Enfin, Bergson donne un sens très concret à cette analyse dans un quatrième et dernier
paragraphe en décrivant la qualité de l’homme d’action. « N’est-ce pas à la solidité de cet accord, à la
précision avec laquelle ces deux mémoires complémentaires s’insèrent l’une dans l’autre, que nous
reconnaissons les esprits « bien équilibrés », c’est-à-dire, au fond, les hommes parfaitement adaptés à la
vie ? Ce qui caractérise l’homme d’action, c’est la promptitude avec laquelle il appelle au secours d’une
situation donnée tous les souvenirs qui s’y rapportent ; mais c’est aussi la barrière insurmontable que
rencontrent chez lui, en se présentant au seuil de la conscience, les souvenirs inutiles ou indifférents. »
L’homme adapté à la vie, l’homme d’action est capable de se servir de sa mémoire intégrale afin
d’accéder aux souvenirs les plus pertinents dans la situation présente, il ne s’embarrasse pas des
souvenirs inutiles ou arrivant au mauvais moment. Les rouages de la mémoire intégrale et de la
mémoire-habitude s’intègrent parfaitement dans la machinerie de sa conscience.
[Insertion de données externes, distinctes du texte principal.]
(** * Ui::Text::String: layout, selection and extraction (ui/text/text.cpp)

    A shallow embedding of the parts of [Ui::Text::String] that decide
    the natural size, the line breaking, the selection adjustment, the
    selection-scoped extraction and the trailing skip block, followed by
    the properties proved about them.

    Conventions.
    - [int] and the raw value of a [QFixed] are unbounded [Z]: the
      metrics of blocks and styles and their sums are taken to stay in
      range. The one exception is the width that a caller passes to
      [countWidth], [countHeight] and [enumerateLines], which can be any
      [int]: there [QFixed(width)], the product [width * 64] in [int],
      is written with its 32-bit wrap-around.
    - [uint16] values ([TextSelection], block positions) are [Z] in
      [0, 65536); the one place where the source can leave that range,
      [++to], is written with its wrap-around.
    - A [QChar] is its UTF-16 code unit, a [QString] a list of them.
    - A violated [Expects] is fatal in the source; it is the outcome
      [ExpectsViolated] here. *)

From Stdlib Require Import String Ascii.
From Stdlib Require Import ZArith List Bool Lia Arith PeanoNat.
From Stdlib Require Import Permutation Sorted.
Import ListNotations.
Open Scope Z_scope.

Set Implicit Arguments.

(** ** Outcomes of code that can hit a fatal precondition *)

Inductive Outcome (A : Type) : Type :=
| Done (a : A)
| ExpectsViolated
| OutOfFuel.

Arguments Done {A} a.
Arguments ExpectsViolated {A}.
Arguments OutOfFuel {A}.

Definition obind {A B : Type} (m : Outcome A) (k : A -> Outcome B) : Outcome B :=
  match m with
  | Done a => k a
  | ExpectsViolated => ExpectsViolated
  | OutOfFuel => OutOfFuel
  end.

Notation "x <- m ;; k" := (obind m (fun x => k))
  (at level 61, m at next level, right associativity).

(** ** QFixed: 26.6 fixed point (Qt's qfixed_p.h) *)

(** The raw value, in 1/64 of a pixel. *)
Definition QFixed := Z.

(** [QFixed(int i) : val(i * 64)]. *)
Definition QFixed_ofInt (i : Z) : QFixed := i * 64.

(** [ceil()] is [(val + 63) & -64]. *)
Definition QFixed_ceil (v : QFixed) : QFixed := Z.land (v + 63) (-64).

(** [toInt()] is [((val + 32) & -64) >> 6]. *)
Definition QFixed_toInt (v : QFixed) : Z := Z.shiftr (Z.land (v + 32) (-64)) 6.

(** What a 32-bit [int] holds of a value: two's complement
    wrap-around. *)
Definition int32 (z : Z) : Z := (z + 2147483648) mod 4294967296 - 2147483648.

(** [QFixed(int i)] for a width that a caller passes in: the product
    [i * 64] is computed in [int], and it wraps for an [i] outside
    [-33554432, 33554431]. *)
Definition QFixed_ofInt32 (i : Z) : QFixed := int32 (i * 64).

(** ** Characters and strings *)

Definition QChar := Z.
Definition QString := list QChar.

Definition LineFeed : QChar := 10.
Definition Space : QChar := 32.

(** [QString] of an ASCII literal. *)
Fixpoint qstr (s : String.string) : QString :=
  match s with
  | String.EmptyString => []
  | String.String c r => Z.of_N (Ascii.N_of_ascii c) :: qstr r
  end.

Definition size (s : QString) : Z := Z.of_nat (List.length s).

(** [QString::at(i)]; the source never reads out of range on the paths
    modelled, the default is the null character. *)
Definition at_ (s : QString) (i : Z) : QChar := nth (Z.to_nat i) s 0.

(** [QString::resize(n)] as it is used here: truncation. *)
Definition resize (s : QString) (n : Z) : QString := firstn (Z.to_nat n) s.

(** [base::StringViewMid(text, from, length)]. *)
Definition StringViewMid (s : QString) (from len : Z) : QString :=
  firstn (Z.to_nat len) (skipn (Z.to_nat from) s).

Definition uint16 (z : Z) : Z := z mod 65536.

(** ** Styles and paragraph framing *)

Record QMargins := mkMargins {
  m_left : Z; m_top : Z; m_right : Z; m_bottom : Z
}.

Definition noMargins : QMargins := mkMargins 0 0 0 0.

Definition margins_add (a b : QMargins) : QMargins :=
  mkMargins (m_left a + m_left b) (m_top a + m_top b)
            (m_right a + m_right b) (m_bottom a + m_bottom b).

Definition setTop (m : QMargins) (v : Z) : QMargins :=
  mkMargins (m_left m) v (m_right m) (m_bottom m).

Record ParagraphStyle := mkParagraphStyle {
  padding : QMargins;
  verticalSkip : Z;
  header : Z
}.

(** [font_height] stands for what [CountBlockHeight] gives a block that
    is not a skip block (the larger of the style's line height and font
    height). *)
Record TextStyle := mkTextStyle {
  st_pre : ParagraphStyle;
  st_blockquote : ParagraphStyle;
  font_height : Z
}.

Record ParagraphDetails := mkParagraphDetails {
  pd_pre : bool
}.

(** ** Blocks *)

Module TextBlockType.
Inductive t := Newline | Text | Emoji | CustomEmoji | Skip.

Definition eqb (a b : t) : bool :=
  match a, b with
  | Newline, Newline | Text, Text | Emoji, Emoji
  | CustomEmoji, CustomEmoji | Skip, Skip => true
  | _, _ => false
  end.
End TextBlockType.

(** Modelled from the spec: the [TextBlockFlag] enumerators are declared
    in the block header, which is not part of this file; they are
    distinct single bits of the flag set. *)
Module TextBlockFlag.
Definition Bold : Z := 1.
Definition Italic : Z := 2.
Definition Underline : Z := 4.
Definition StrikeOut : Z := 8.
Definition Tilde : Z := 16.
Definition Semibold : Z := 32.
Definition Code : Z := 64.
Definition Pre : Z := 128.
Definition Spoiler : Z := 256.
Definition Blockquote : Z := 512.
End TextBlockFlag.

Definition hasFlag (flags flag : Z) : bool := negb (Z.land flags flag =? 0).

(** [IsMono(flags)]: code or pre. *)
Definition IsMono (flags : Z) : bool :=
  negb (Z.land flags (Z.lor TextBlockFlag.Pre TextBlockFlag.Code) =? 0).

(** A word of a text block: a negative [w_width] marks a forced
    sub-chunk that does not end its word. *)
Record Word := mkWord {
  w_width : QFixed;
  w_rbearing : QFixed;
  w_rpadding : QFixed
}.

(** One record for the five block classes; a field that a class does not
    have is ignored for it. [b_height] is the measured height that
    [CountBlockHeight] returns for the block. *)
Record Block := mkBlock {
  b_type : TextBlockType.t;
  b_position : Z;
  b_flags : Z;
  b_linkIndex : Z;
  b_width : QFixed;
  b_rbearing : QFixed;
  b_rpadding : QFixed;
  b_height : Z;
  b_paragraphIndex : Z;
  b_words : list Word;
  b_entityData : QString
}.

(** Modelled from the spec: [CountBlockHeight] is declared outside this
    file; every run carries its measured height. *)
Definition CountBlockHeight (b : Block) : Z := b_height b.

(** Modelled from the spec: [Block::Newline(font, text, from, length,
    flags, linkIndex, paragraphIndex)], a hard break of zero width. *)
Definition Block_Newline (st : TextStyle) (from : Z) (flags lnk pindex : Z) : Block :=
  mkBlock TextBlockType.Newline from flags lnk 0 0 0 (font_height st) pindex [] [].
Dans cet extrait, Bergson va d’abord distinguer deux types de mémoires : la mémoire intégrale,
toujours présente mais inaccessible, et la mémoire-habitude, qui sélectionne les souvenirs utiles à
l’action présente. Il va ensuite montrer comment ses deux types de mémoires s’articulent, comment
l’une et l’autre sont interdépendante, bien que la mémoire-habitude occulte la mémoire intégrale au
premier abord. Il montre aussi que l’existence de la première et la preuve de l’existence de l’autre.
Cependant, si notre mémoire intégrale nous est inaccessible, peut-on réellement affirmer qu’elle relève
plus de la conscience et non pas de l’inconscient ? Un schéma Freudien légèrement modifié pourrait
correspondre, avec un Moi représentant la mémoire-habitude, où seuls les souvenirs utiles à l’action
sont présents ; Un Ça représentant les souvenirs désordonnés jaillissant de la mémoire intégrale et le
Surmoi représentant la sélection effectué afin de ne garder que les souvenirs pertinents.